Range to output from the entries below: the line containing "The subscription (moqt's" through the line containing "context ended and". Set it down exactly, ends included, nothing else.
─── Dataset entries
(* ===== verification/Distributor.v ===== *)
(** * Distributor: from the upstream subscription into the ring

    The goroutines of one track in src/internal/relay/handler.go:
    [trackDistributor.ingest] with [processGroup], the pool of [fillWorker]s and
    the forwarder of upstream drops, over the ring of groups (GroupRing.v) and
    the ring of drops (Drops.v). One step is one action on shared state: a
    channel operation, an operation of the ring, a read of a frame, a notify.

    The subscription (moqt's TrackReader) is the environment: which group or
    error AcceptGroup returns, which frame or end a group yields, which drops
    arrive. The readers of the ring are steps of their own; the joint machine at
    the end runs a subscriber's egress (Egress.v) beside the distributor.
    Metrics, logs and the stage stamps are left out. *)
From stdpp Require Import gmultiset.
From Stdlib Require Import Sorted.
From S2P Require Import Prelude GroupRing Drops Egress.
Import Spans.

Open Scope Z_scope.
#[local] Arguments disj_union : simpl never.
#[local] Arguments difference : simpl never.
#[local] Arguments union : simpl never.

(** ** State *)

(** fillJob: the cache reserved for a group, and the group, counted from 1 in
    the order the groups are accepted. *)
Abbreviation job := (cid * Z)%type (only parsing).

(** Where ingest is: at AcceptGroup; in processGroup with group [s] accepted, at
    the select on fillSem, at reserve, at the send on fillJobs; in the deferred
    closure, at its actions in order; at the deferred remove; gone. A send on a
    closed channel, or closing it twice, panics. *)
Inductive ipc :=
| Accept | Acquire (s : Z) | Reserving (s : Z) | Sending (j : job)
| CloseJobs | ReadCtx | CloseFirst | WaitFills (drained : bool) | CloseLast | WaitDrops | CloseDone
| Remove | Gone | IngestPanic.

(** Where a fill worker is: at the receive from fillJobs; in fill, taking its
    buffer, reading a frame, appending the frame [p] it read, notifying; at
    markComplete, the last notify, decrRef and the buffer's return; at the
    receive from fillSem; returned. *)
Inductive wpc :=
| Recv | TakeBuf (j : job) | Read (j : job) (b : fid) | Append (j : job) (b : fid) (p : list Z) | Tell (j : job) (b : fid)
| Finish (j : job) (b : fid) | TellLast (j : job) (b : fid) | Decr (j : job) (b : fid) | PutBuf (b : fid) | Free | Exited.

(** The goroutine that ranges over src.Drops. *)
Inductive dpc := Receive | Announce | Over.

(** The ring with its users, the broadcast's sequence, [done], the ring of
    drops, fillSem's tokens, fillJobs, the goroutines, whether the handler's
    context ended and whether the subscription is closed. The others are records
    of what happened: the groups reserved, every drop, the head and the drops at
    the last notify, the frames read of each group, and the groups completed. *)
Record dist := mkD {
  z : sys * gset fid;
  nseq : Z;
  done : bool;
  ddrops : Ring.dropDistributor;
  sem : nat;
  jobs : list job;
  jobsClosed : bool;
  ing : ipc;
  workers : list wpc;
  dropper : dpc;
  ctxDone : bool;
  srcClosed : bool;
  gs : list Z;
  hist : list SubscribeDrop;
  nhead : Z;
  ndrops : Z;
  read : gmap Z (list (list Z));
  fin : gset Z
}.

Definition dring (d : dist) : ring := d.(z).1.(st).
Definition dheld (d : dist) : gmultiset cid := d.(z).1.(held).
──────
## Exercise output:
    The subscription (moqt's TrackReader) is the environment: which group or
    error AcceptGroup returns, which frame or end a group yields, which drops
    arrive. The readers of the ring are steps of their own; the joint machine at
    the end runs a subscriber's egress (Egress.v) beside the distributor.
    Metrics, logs and the stage stamps are left out. *)
From stdpp Require Import gmultiset.
From Stdlib Require Import Sorted.
From S2P Require Import Prelude GroupRing Drops Egress.
Import Spans.

Open Scope Z_scope.
#[local] Arguments disj_union : simpl never.
#[local] Arguments difference : simpl never.
#[local] Arguments union : simpl never.

(** ** State *)

(** fillJob: the cache reserved for a group, and the group, counted from 1 in
    the order the groups are accepted. *)
Abbreviation job := (cid * Z)%type (only parsing).

(** Where ingest is: at AcceptGroup; in processGroup with group [s] accepted, at
    the select on fillSem, at reserve, at the send on fillJobs; in the deferred
    closure, at its actions in order; at the deferred remove; gone. A send on a
    closed channel, or closing it twice, panics. *)
Inductive ipc :=
| Accept | Acquire (s : Z) | Reserving (s : Z) | Sending (j : job)
| CloseJobs | ReadCtx | CloseFirst | WaitFills (drained : bool) | CloseLast | WaitDrops | CloseDone
| Remove | Gone | IngestPanic.

(** Where a fill worker is: at the receive from fillJobs; in fill, taking its
    buffer, reading a frame, appending the frame [p] it read, notifying; at
    markComplete, the last notify, decrRef and the buffer's return; at the
    receive from fillSem; returned. *)
Inductive wpc :=
| Recv | TakeBuf (j : job) | Read (j : job) (b : fid) | Append (j : job) (b : fid) (p : list Z) | Tell (j : job) (b : fid)
| Finish (j : job) (b : fid) | TellLast (j : job) (b : fid) | Decr (j : job) (b : fid) | PutBuf (b : fid) | Free | Exited.

(** The goroutine that ranges over src.Drops. *)
Inductive dpc := Receive | Announce | Over.

(** The ring with its users, the broadcast's sequence, [done], the ring of
    drops, fillSem's tokens, fillJobs, the goroutines, whether the handler's
    context ended and whether the subscription is closed. The others are records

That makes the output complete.